# Lucy says hi...



## kwhit (Apr 7, 2008)

Just thought I’d post a picture of Lucy that I took last night. I know a lot of you know her since I posted quite a bit about her with Chance.❤ She and my daughter are visiting from Seattle for Thanksgiving. ? She became my daughter’s ESA well over a year ago. Difficult decision to let her go, but she had always been super attached to my daughter and my daughter really needed her. They’re inseparable now. ?

Hope everyone has a wonderful Thanksgiving! ?


----------



## diane0905 (Aug 20, 2010)

Awwww. Very sweet.

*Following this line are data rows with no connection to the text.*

(* ===== verification/Cli.v ===== *)
(** The command line: [crates/wirechaos/src/main.rs].

    Parsing the arguments is [clap]'s; [main] is a function of the command to the
    effects it has, in their order, and how it ends.  The file system, the
    prompts, the environment and the random generator are its environment. *)
From S2P Require Import Prelude Words RustStr Errors BufferPool Crypto ToyCrypto Tls Verifier.
From S2P Require Import LookupCache CredentialFile AuthQuery CredentialStore Config BackendPolicy.
From S2P Require Import PgClient Backend Registry ConnState Server.
Local Open Scope Z_scope.

Inductive HashFormat := Secret | YamlSnippet.

(** [trim_end_matches(['\r', '\n'])]. *)
Fixpoint trim_end (s : bytes) : bytes :=
  match s with
  | [] => []
  | c :: s' => match trim_end s' with
               | [] => if bool_decide (c = x0d) || bool_decide (c = x0a) then [] else [c]
               | t => c :: t
               end
  end.

Definition read_password (from_stdin : bool) (line password confirmation : bytes)
    : result bytes bytes :=
  if from_stdin then Ok (trim_end line)
  else if negb (bool_decide (password = confirmation)) then Err #"passwords do not match"
  else Ok password.

Section hash.
Context {P : Primitives}.

Definition hash_password_command (iterations : Z) (format : HashFormat) (user : option bytes)
    (input : result bytes bytes) (salt : bytes) : result bytes bytes :=
  if iterations <? MIN_ITERATIONS then
    Err (#"--iterations must be at least " ++ show_uint MIN_ITERATIONS)
  else
    password ← input;
    if bool_decide (password = []) then Err #"the password must not be empty"
    else
      let secret := hash_password salt password iterations in
      match format with
      | Secret => Ok (secret ++ [x0a])
      | YamlSnippet =>
          user ← ok_or user #"--user is required with --format=yaml-snippet";
          Ok (#"users:" ++ x0a :: #"  - name: " ++ user ++ x0a :: #"    scram_secret: "
              ++ x22 :: secret ++ [x22; x0a])
      end.

End hash.

(** ** The commands *)

Inductive Commands :=
| CmdProxy (config : bytes)
| CmdScenario
| CmdDoctor
| CmdHashPassword (iterations : Z) (format : HashFormat) (user : option bytes)
    (password_stdin : bool).

Inductive CliError :=
| CliText (message : bytes)
| CliIo
| CliConfig (e : ConfigError).

(** What a run does: install the log subscriber, write a log line, print to
    standard output, or serve for as long as the process lives. *)
Inductive CliEffect {Addr : Type} :=
| InitLogging
| LogInfo (line : bytes)
| Stdout (text : bytes)
| RunServer (bind : Addr) (config : ServerConfig).
Arguments CliEffect : clear implicits.

Record CliEnv (Addr : Type) := mkCliEnv {
  (** [init_logging]: the error of a subscriber that is already installed. *)
  ev_init_logging : result bytes unit;
  ev_read_file : bytes -> option bytes;
  ev_parse_config : bytes -> option Config;
  ev_parse_addr : bytes -> option Addr;
  (** [TcpListener::bind]. *)
  ev_bind : Addr -> result bytes unit;
  ev_feature : bool;
  ev_env : bytes -> option bytes;
  ev_nonce : bytes;
  ev_driver : DriverEnv;
  ev_salts : nat -> bytes;
  ev_parse_users : bytes -> option (list RawUser);
  (** The line on standard input and the two prompts. *)
  ev_line : bytes;
  ev_password : bytes;
  ev_confirmation : bytes }.
Arguments ev_init_logging {Addr}. Arguments ev_read_file {Addr}. Arguments ev_parse_config {Addr}.
Arguments ev_parse_addr {Addr}. Arguments ev_bind {Addr}. Arguments ev_feature {Addr}. Arguments ev_env {Addr}.
Arguments ev_nonce {Addr}. Arguments ev_driver {Addr}. Arguments ev_salts {Addr}.
Arguments ev_parse_users {Addr}. Arguments ev_line {Addr}. Arguments ev_password {Addr}.
Arguments ev_confirmation {Addr}.

Section main.
Context {P : Primitives} {Addr : Type}.
Variable env : CliEnv Addr.

(** The server the [proxy] command starts. *)
Definition proxy_config (path : bytes) : result CliError (Addr * ServerConfig) :=
  text ← ok_or (ev_read_file env path) CliIo;
  parsed ← map_err CliConfig (config_from_yaml (ev_parse_config env) text);
  bind ← map_err CliConfig (frontend_addr (ev_parse_addr env) parsed);
  credentials ← map_err CliConfig
    (build_store (ev_salts env) (ev_parse_users env) (ev_feature env) (ev_read_file env) (ev_env env)
       (ev_nonce env) (ev_driver env) (cf_credentials parsed));
  Ok (bind, mkServerConfig parsed credentials None 4 (2 ^ 20)).

Definition is_hash_password (c : Commands) : bool :=
  match c with CmdHashPassword _ _ _ _ => true | _ => false end.

(** [run_server]: an address that cannot be bound ends the process, and the loop
    behind a bound one never returns. *)
Definition run_server (bind : Addr) (config : ServerConfig) :
    list (CliEffect Addr) * result CliError unit :=
  match ev_bind env bind with
  | Ok _ => ([RunServer bind config], Ok tt)
  | Err m => ([], Err (CliText m))
  end.

(** The [match] on the command. *)
Definition run_command (c : Commands) : list (CliEffect Addr) * result CliError unit :=
  match c with
  | CmdProxy path =>
      match proxy_config path with
      | Ok (bind, config) => run_server bind config
      | Err e => ([], Err e)
      end
  | CmdScenario => ([LogInfo #"Running chaos scenario..."], Ok tt)
  | CmdDoctor => ([LogInfo #"Running environment diagnostic check..."], Ok tt)
  | CmdHashPassword iterations format user password_stdin =>
      match hash_password_command iterations format user
              (read_password password_stdin (ev_line env) (ev_password env) (ev_confirmation env))
              (ev_salts env 0) with
      | Ok text => ([Stdout text], Ok tt)
      | Err m => ([], Err (CliText m))
      end
  end.

Definition main (c : Commands) : list (CliEffect Addr) * result CliError unit :=
  if negb (is_hash_password c) then
    match ev_init_logging env with
    | Ok _ => let '(effects, r) := run_command c in (InitLogging :: effects, r)
    | Err m => ([], Err (CliText m))
    end
  else run_command c.

(** ** Properties *)

Definition prints (e : CliEffect Addr) : bool := match e with Stdout _ => true | _ => false end.

(** The output of [hash-password] can be piped: it is the only command that
    prints, it prints once and only when it succeeds, nothing that logs runs in
    the same process, and every other command installs the log subscriber
    exactly once, before anything else it does. *)
Theorem only_hash_password_prints c effects r :
  main c = (effects, r) ->
  (if is_hash_password c then
     InitLogging ∉ effects /\
     (forall m, LogInfo m ∉ effects) /\
     (if is_ok r then exists text, effects = [Stdout text] else effects = [])
   else
     Forall (fun e => prints e = false) effects /\
     (effects = [] \/ exists rest, effects = InitLogging :: rest /\ InitLogging ∉ rest)).
Proof.
  unfold main. destruct c as [path| | |iterations format user stdin]; simpl.
  - destruct (ev_init_logging env); [|intros [= <- <-]; split; [constructor|by left]].
    destruct (proxy_config path) as [[bind config]|e];
      [unfold run_server; destruct (ev_bind env bind)|]; intros [= <- <-];
      (split; [by repeat constructor|right]); eexists; (split; [done|set_solver]).
  - destruct (ev_init_logging env); intros [= <- <-]; (split; [by repeat constructor|]);
      [right; eexists; split; [done|set_solver]|by left].
  - destruct (ev_init_logging env); intros [= <- <-]; (split; [by repeat constructor|]);
      [right; eexists; split; [done|set_solver]|by left].
  - destruct (hash_password_command _ _ _ _ _) as [text|m]; intros [= <- <-]; simpl;
      (split; [set_solver|split; [set_solver|]]); [by exists text|done].
Qed.

(** The server the [proxy] command starts satisfies what the theorems on
    sessions assume: its state is built without diverging, its pool is whole with
    buffers from 4 bytes to 1 MiB, no session is registered, no connection
    counted, ids start at 1, and there is no TLS to offer. *)
Theorem started_server_is_fresh {A : Alloc} {AOk : AllocOk A} path bind config :
  proxy_config path = Ok (bind, config) ->
  exists st, server_state_new config = Some st /\
    pool_ok (sv_pool st) /\ max_capacity (sv_pool st) = 2 ^ 20 /\
    sv_backends st = registry_new /\ cr_live (sv_connections st) = 0 /\
    cr_max (sv_connections st) = lm_max_connections (cf_limits (sc_config config)) /\
    sv_next_id st = 1 /\ sv_frontend_tls st = None.
Proof.
  intros H. unfold proxy_config in H.
  apply result_bind_Ok in H as (text & _ & H). apply result_bind_Ok in H as (parsed & _ & H).
  apply result_bind_Ok in H as (addr & _ & H). apply result_bind_Ok in H as (store & _ & H).
  injection H as _ <-. unfold server_state_new. cbn [sc_pool_min sc_pool_max].
  destruct (pool_new_spec 4 (2 ^ 20) 16) as (p & Hp & Hwf & Hs); [lia|lia|]. rewrite Hp.
  assert (H18 : sizes p !! 18%nat = Some (2 ^ 20)) by (apply Hs; done).
  assert (H19 : sizes p !! 19%nat = None).
  { destruct (sizes p !! 19%nat) as [c|] eqn:Hc; [|done]. apply Hs in Hc as [-> Hc]. by vm_compute in Hc. }
  eexists. split; [reflexivity|]. simpl. split; [|split; [|repeat split; reflexivity]].
  - split; [done|]. intros Hb. unfold sizes in H18. by rewrite Hb in H18.
  - rewrite max_capacity_sizes, last_lookup. apply lookup_lt_Some in H18 as Hlt.
    apply lookup_ge_None in H19. replace (pred (length (sizes p))) with 18%nat by lia.
    by rewrite H18.
Qed.

End main.

(** The line terminator is dropped, whichever it is. *)
Example trims_crlf : trim_end (#"pa ss" ++ [x0d; x0a]) = #"pa ss".
Proof. vm_compute. reflexivity. Qed.

(** ** Witnesses *)

#[local] Existing Instance toy_crypto.

Definition sample_cli_config : Config :=
  mkConfig listen_default limits_default
    (mkCredentialsConfig KindFile (Some #"users.yaml") None None None)
    (mkBackendConfig #"127.0.0.1:5432" 2000 5000 backend_tls_default None).

Definition sample_cli : CliEnv bytes :=
  mkCliEnv bytes (Ok tt) (fun _ => Some #"users") (fun _ => Some sample_cli_config) Some (fun _ => Ok tt) false
    (fun _ => None) #"nonce" idle_driver sample_salt sample_parse ( #"secret" ++ [x0a]) [] [].

Lemma only_hash_password_prints_witness :
  exists text, (main sample_cli (CmdHashPassword 4096 Secret None true)).1 = [Stdout text].
Proof.
  destruct (main sample_cli (CmdHashPassword 4096 Secret None true)) as [effects r] eqn:H.
  assert (Hr : is_ok r = true).
  { change r with (effects, r).2. rewrite <- H. vm_compute. reflexivity. }
  destruct (only_hash_password_prints sample_cli _ _ _ H) as (_ & _ & Ht).
  rewrite Hr in Ht. exact Ht.
Defined.

Lemma started_server_is_fresh_witness :
  exists config st,
    server_state_new (A := plain_alloc) config = Some st /\ max_capacity (sv_pool st) = 2 ^ 20.
Proof.
  destruct (proxy_config sample_cli #"wirechaos.yaml") as [[bind config]|e] eqn:H.
  - pose proof plain_alloc_ok as Hok.
    destruct (started_server_is_fresh (A := plain_alloc) sample_cli _ _ _ H)
      as (st & Hst & _ & Hmax & _).
    exists config, st. split; [exact Hst|exact Hmax].
  - exfalso. assert (Hok : is_ok (proxy_config sample_cli #"wirechaos.yaml") = true)
      by (vm_compute; reflexivity).
    rewrite H in Hok. discriminate Hok.
Defined.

Happy Thanksgiving to you!


----------



## CAROLINA MOM (May 12, 2009)

Lucy is so cute, great picture of her. 
How old is she now?

Happy Thanksgiving to you and your family.


----------



## cwag (Apr 25, 2017)

Hi sweet Lucy.


----------



## kwhit (Apr 7, 2008)

CAROLINA MOM said:


> Lucy is so cute, great picture of her.
> How old is she now?
> 
> Happy Thanksgiving to you and your family.


Lucy is 12 years old now and just as bossy as ever. ? She also still has a thing for socks.? The first picture was from about 9 years ago. The second picture was this morning. Quirky little dog but she always makes me smile. ?


----------



## swishywagga (Nov 13, 2012)

She's very cute, love that she still has her sock addiction!.


----------



## Ivyacres (Jun 3, 2011)

So cute and the sock!?! well what can you say, they are her teddy bears!


----------



## dalmalaine (Nov 29, 2019)

Awww sweetieee cute dogs <3


----------



## Cathy's Gunner (Dec 4, 2008)

She is so sweet!


----------